Om Malik has a thoughful post about why some products work while others don’t — no matter how much VC money and industry plaudits they attract.

He picks up Gary Vaynerchuck’s idea of The Thank You Economy, in which the companies that provide the most value to their customers win. “It is a quaint notion”, writes Malik, “as old as the first bazaar, but somehow it got lost in postindustrial over-commercialization”.

When I use Marco Arment‘s Instapaper, I quietly thank him, pretty much every single time. Why? Because he solved a problem for me and made my life more manageable. As a result I gladly upgraded to the paid version of the app. And when I am not saving or reading articles using Instapaper, I am telling everyone I can tell: Try it. That is what the “thank you economy” really is — me doing marketing for a product I have only an emotional or utilitarian connection to.

I look at all these great tablets coming to market. They are feature-laden, power-packed, and have bundles of computing oomph. And yet, they will all struggle because the makers are all looking through the wrong end of the telescope. My friend Pip Coburn emailed me, pointing out that people with iPads are the ultimate commercial for the device. The more people have them, the more people want them. “People will trust other people who do not carry an agenda to build revenues and manipulate you,” Pip wrote. Bing!

Don’t believe me? Put all the things that are part of your daily routine into these two buckets — happiness and utility — and you will see it for yourself that in the end those two are the driving forces behind a successful app, service, device or media property.

That rings lots of bells round here. Instapaper has solved lots of problems for me, and I really value it. Same goes for Dropbox, in spades. I’m currently finishing off a new book, and I’ve used Dropbox from the outset: it’s been a revelation compared with the last time I wrote a book — when I was continually fretting about back-ups, the location of different versions, etc.

Another revelation is how useful the iPad has become — for me, anyway. When it first came out, I was quite critical of it. What has changed is the ecosystem of apps which have transformed it into a really powerful mobile workstation. It’s still hopeless for my kind of blogging (which really needs multitasking), but for writing non-academic articles, reading and commenting on PDFs, note-taking in seminars and conferences and email-on-the-move it’s terrific. And Dropbox is the glue that binds it to my other ‘proper’ computers.

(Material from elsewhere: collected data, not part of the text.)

(* ===== verification/SerialRCSpec.v ===== *)
(** The serial RC receivers: what each decoder makes of a well-formed frame, what
    its checksum detects, and the frames that run over its arrays. *)
From S2P Require Import Prelude Float32 Crc SerialRC.
Open Scope urus_scope.

(** * Feeding bytes to a decoder

    The results of the calls, and what they leave. *)
Section feed.
Context {B S O : Type} (decode : B -> S -> O -> option (Z * S * O)).

Fixpoint feed (bs : list B) (s : S) (o : O) : option (list Z * S * O) :=
  match bs with
  | [] => Some ([], s, o)
  | b :: bs =>
    '(ret, s, o) ← decode b s o;
    '(rets, s, o) ← feed bs s o;
    Some (ret :: rets, s, o)
  end.

Lemma feed_app bs1 bs2 s o : feed (bs1 ++ bs2) s o =
  '(r1, s, o) ← feed bs1 s o; '(r2, s, o) ← feed bs2 s o; Some (r1 ++ r2, s, o).
Proof.
  revert s o. induction bs1 as [|b bs1 IH]; intros s o; simpl.
  - by destruct (feed bs2 s o) as [[[? ?] ?]|].
  - destruct (decode b s o) as [[[ret s1] o1]|]; [|done]. simpl. rewrite IH.
    destruct (feed bs1 s1 o1) as [[[r1 s2] o2]|]; [|done]. simpl.
    by destruct (feed bs2 s2 o2) as [[[r2 s3] o3]|].
Qed.

Lemma feed_cons b bs s o ret s1 o1 : decode b s o = Some (ret, s1, o1) ->
  feed (b :: bs) s o = '(rets, s, o) ← feed bs s1 o1; Some (ret :: rets, s, o).
Proof. intros E. cbn [feed]. by rewrite E. Qed.
End feed.

Lemma inserts_cons {A} (i : nat) (x : A) k l :
  list_inserts i (x :: k) l = list_inserts (S i) k (<[i := x]> l).
Proof. simpl. apply list_insert_inserts_lt. lia. Qed.

Lemma inserts_0 {A} (bs l : list A) : (length bs <= length l)%nat ->
  list_inserts 0 bs l = bs ++ drop (length bs) l.
Proof.
  revert l. induction bs as [|b bs IH]; intros l Hl; [done|]. destruct l as [|x l]; simpl in Hl; [lia|].
  rewrite inserts_cons. simpl. rewrite <- IH by lia.
  exact (inserts_after_app 1 [b] l bs eq_refl).
Qed.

Thanks to Quentin, I’ve also found that the iPad is a pretty good thinking and presentation tool. It does run Keynote, which is fine if you like that kind of PowerPoint-type thing. But more importantly, it has a mind-mapping App which (unlike some iPad1 Apps) can drive a projector, and I’ve found that audiences which are PowerPointed-out seem to like it. You just work out the map of what you want to say, and then talk through it, squeezing and pinching and swiping as you talk. And if they want a printed record, you can export the map as a jpeg and email it to them.